On May 1, after a 10-year odyssey of intensive planning, design, and construction, Northwestern Memorial’s vision came to life with the opening of its new two-million-sq.ft. (185,800 m2), high-rise medical center on a compact site in the heart of downtown Chicago.
The US $580 million facility takes its place as one of the world’s most progressive medical centers. The new Northwestern Memorial Hospital includes the 22-story Galter Outpatient Pavilion, the 17-story, 492-bed Feinberg Inpatient Pavilion, and an adjacent 2,000-car parking structure. Separate entries lead into the ambulatory and inpatient towers, which are connected by an eight-story base containing shared diagnostic and treatment areas and public spaces.
“Patients First” forms building foundation
Northwestern Memorial gave life to its Patients First philosophy by building its essence into the design process. The design team’s facility planners and designers understood that, as stewards for the institution’s future, Northwestern Memorial’s leaders would question how each design decision sustained the hospital’s guiding principle of delivering the highest quality patient care. The project would succeed only if it expressed that Patients First philosophy through both the architectural form and the internal planning concepts.
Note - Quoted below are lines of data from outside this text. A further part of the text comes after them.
Lemma flush_acks_ok L l : forall g k w g' k' w', Z.of_nat (length L) < seq_bound -> rcv_ok L k -> is_uint 32 (conv k) -> heading k g -> cmd g = IKCP_CMD_ACK ->
  Forall (fun a => has k (ack_sn a) /\ ack_sn a < Z.of_nat (length L) /\ is_uint 32 (ack_ts a)) l -> writing k w ->
  flush_acks l g k w = Ret (g', k', w') -> writing k' w' /\ steady k' = steady k /\ heading k' g'.
Proof.
  induction l as [|a l IH]; intros g k w g' k' w' HL HR Hc Hg Hcmd HF HW H; cbn [flush_acks] in H; [by injection H as <- <- <-|].
  inversion HF as [|? ? (A1 & A2 & A3) HF']; subst.
  destruct (makeSpace IKCP_OVERHEAD k w) as [k1 w1] eqn:Em. destruct (makeSpace_ok _ _ _ _ _ Em HW) as [HW1 Es].
  pose proof (steady_evolves _ _ Es) as HE.
  assert (HR1 : rcv_ok L k1) by (by apply (rcv_ok_steady L k)).
  assert (Hc1 : is_uint 32 (conv k1)) by (by rewrite (ev_conv _ _ HE)).
  assert (Hg1 : heading k1 g) by (by apply (heading_steady k)).
  assert (HF1 : Forall (fun a => has k1 (ack_sn a) /\ ack_sn a < Z.of_nat (length L) /\ is_uint 32 (ack_ts a)) l).
  { eapply Forall_impl; [exact HF'|]. intros x (X1 & X2 & X3). split; [by apply (ev_has _ _ HE)|done]. }
  destruct (_ || _).
  - set (g1 := (g <| sn := ack_sn a |>) <| ts := ack_ts a |>) in H. apply outcome_bind_Ret in H as (w2 & Hw & H).
    assert (Hg2 : heading k1 g1). { destruct Hg1. split; try done. cbn. destruct A1. unfold is_uint, seq_bound in *. lia. }
    assert (Hfr : from k1 g1).
    { pose proof (heading_from L k1 g1 IKCP_CMD_ACK HL HR1 Hc1 Hg2 eq_refl ltac:(done) (fun _ => ev_has _ _ HE _ A1)) as X.
      replace (g1 <| cmd := IKCP_CMD_ACK |>) with g1 in X; [done|]. unfold g1. destruct g. cbn in *. by subst. }
    apply put_header_ok in Hw; [|apply Hg2|done|done].
    destruct (IH g1 k1 w2 g' k' w') as (B1 & B2 & B3); [done..|]. split; [done|]. split; [congruence|done].
  - destruct (IH g k1 w1 g' k' w') as (B1 & B2 & B3); [done..|]. split; [done|]. split; [congruence|done].
Qed.

Lemma flush_command_ok L flag c g k w g' k' w' : Z.of_nat (length L) < seq_bound -> rcv_ok L k -> is_uint 32 (conv k) -> heading k g ->
  known_cmd c = true -> c <> IKCP_CMD_PUSH -> c <> IKCP_CMD_ACK -> writing k w ->
  flush_command flag c g k w = Ret (g', k', w') -> writing k' w' /\ steady k' = steady k /\ heading k' g' /\ rcv_ok L k'.
Proof.
  intros HL HR Hc Hg Hk Hp Ha HW H. unfold flush_command in H. destruct (_ =? 0); [by injection H as <- <- <-|].
  destruct (makeSpace IKCP_OVERHEAD k w) as [k1 w1] eqn:Em. destruct (makeSpace_ok _ _ _ _ _ Em HW) as [HW1 Es].
  pose proof (steady_evolves _ _ Es) as HE.
  assert (HR1 : rcv_ok L k1) by (by apply (rcv_ok_steady L k)).
  apply outcome_bind_Ret in H as (w2 & Hw & H). injection H as <- <- <-.
  assert (Hg1 : heading k1 g) by (by apply (heading_steady k)).
  apply put_header_ok in Hw; [|apply Hg1| |done].
  - split; [done|]. split; [done|]. split; [by destruct Hg1; split|done].
  - eapply heading_from; eauto. by rewrite (ev_conv _ _ HE). by intros X.
Qed.

(** A segment enters the send window. *)
Definition enter (g : segment) (k : KCP) : KCP :=
  let g := g <| sconv := conv k |> <| cmd := IKCP_CMD_PUSH |> <| sn := snd_nxt k |> in
  k <| snd_buf ::= (fun b => b ++ [g]) |> <| snd_nxt ::= (fun x => u32 (x + 1)) |> <| numbered ::= (fun l => l ++ [content g]) |>.

Lemma flush_window_frame q win : forall n k n' k', flush_window q win n k = (n', k') ->
  (numbered k `prefix_of` numbered k') /\
  exists b x l r, k' = k <| snd_buf := b |> <| snd_nxt := x |> <| numbered := l |> <| snd_queue := r |>.
Proof.
  induction q as [|g q IH]; intros n k n' k' H; cbn [flush_window] in H.
  - destruct (0 <=? _); injection H as _ <-; (split; [done|]); exists (snd_buf k), (snd_nxt k), (numbered k), []; by destruct k.
  - destruct (0 <=? _).
    + injection H as _ <-. split; [done|]. exists (snd_buf k), (snd_nxt k), (numbered k), (g :: q). by destruct k.
    + apply IH in H as [HP (b & x & l & r & ->)]. split; [|by exists b, x, l, r].
      etrans; [|exact HP]. cbn. by apply prefix_app_r.
Qed.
“Developing an understanding of Northwestern Memorial was what the project was all about,” said Rebel Roberts, VOA’s director of design. “We’ve created a setting for people — a place where patients feel that caregivers truly care about them.”
“The design team immersed itself in our culture and objectives,” noted Gary A. Mecklenburg, president and chief executive officer of Northwestern Memorial. “They articulated our vision in designing an environment that comforts patients and their families, responds to staff and technological needs, and provides superior, fiscally responsible health care.”
Northwestern Memorial reinvents itself
A major institution like Northwestern Memorial Hospital rarely has the opportunity to reinvent itself. Yet that’s exactly the position Northwestern found itself in during the late 1980s, when its leaders began thinking about replacing the hospital’s aging facilities and consolidating its diverse physician group practices with a new medical center in downtown Chicago.
Northwestern Memorial’s just-completed facility redevelopment is unrivaled in health care. Nobody in the U.S. has built a project that combines this wide scope of ambulatory and inpatient programs. It is a new generation hospital that recognizes the increasing importance of providing flexible ambulatory care space that is not subordinate to the hospital. Ambulatory care has matured, and this building has redefined the mix.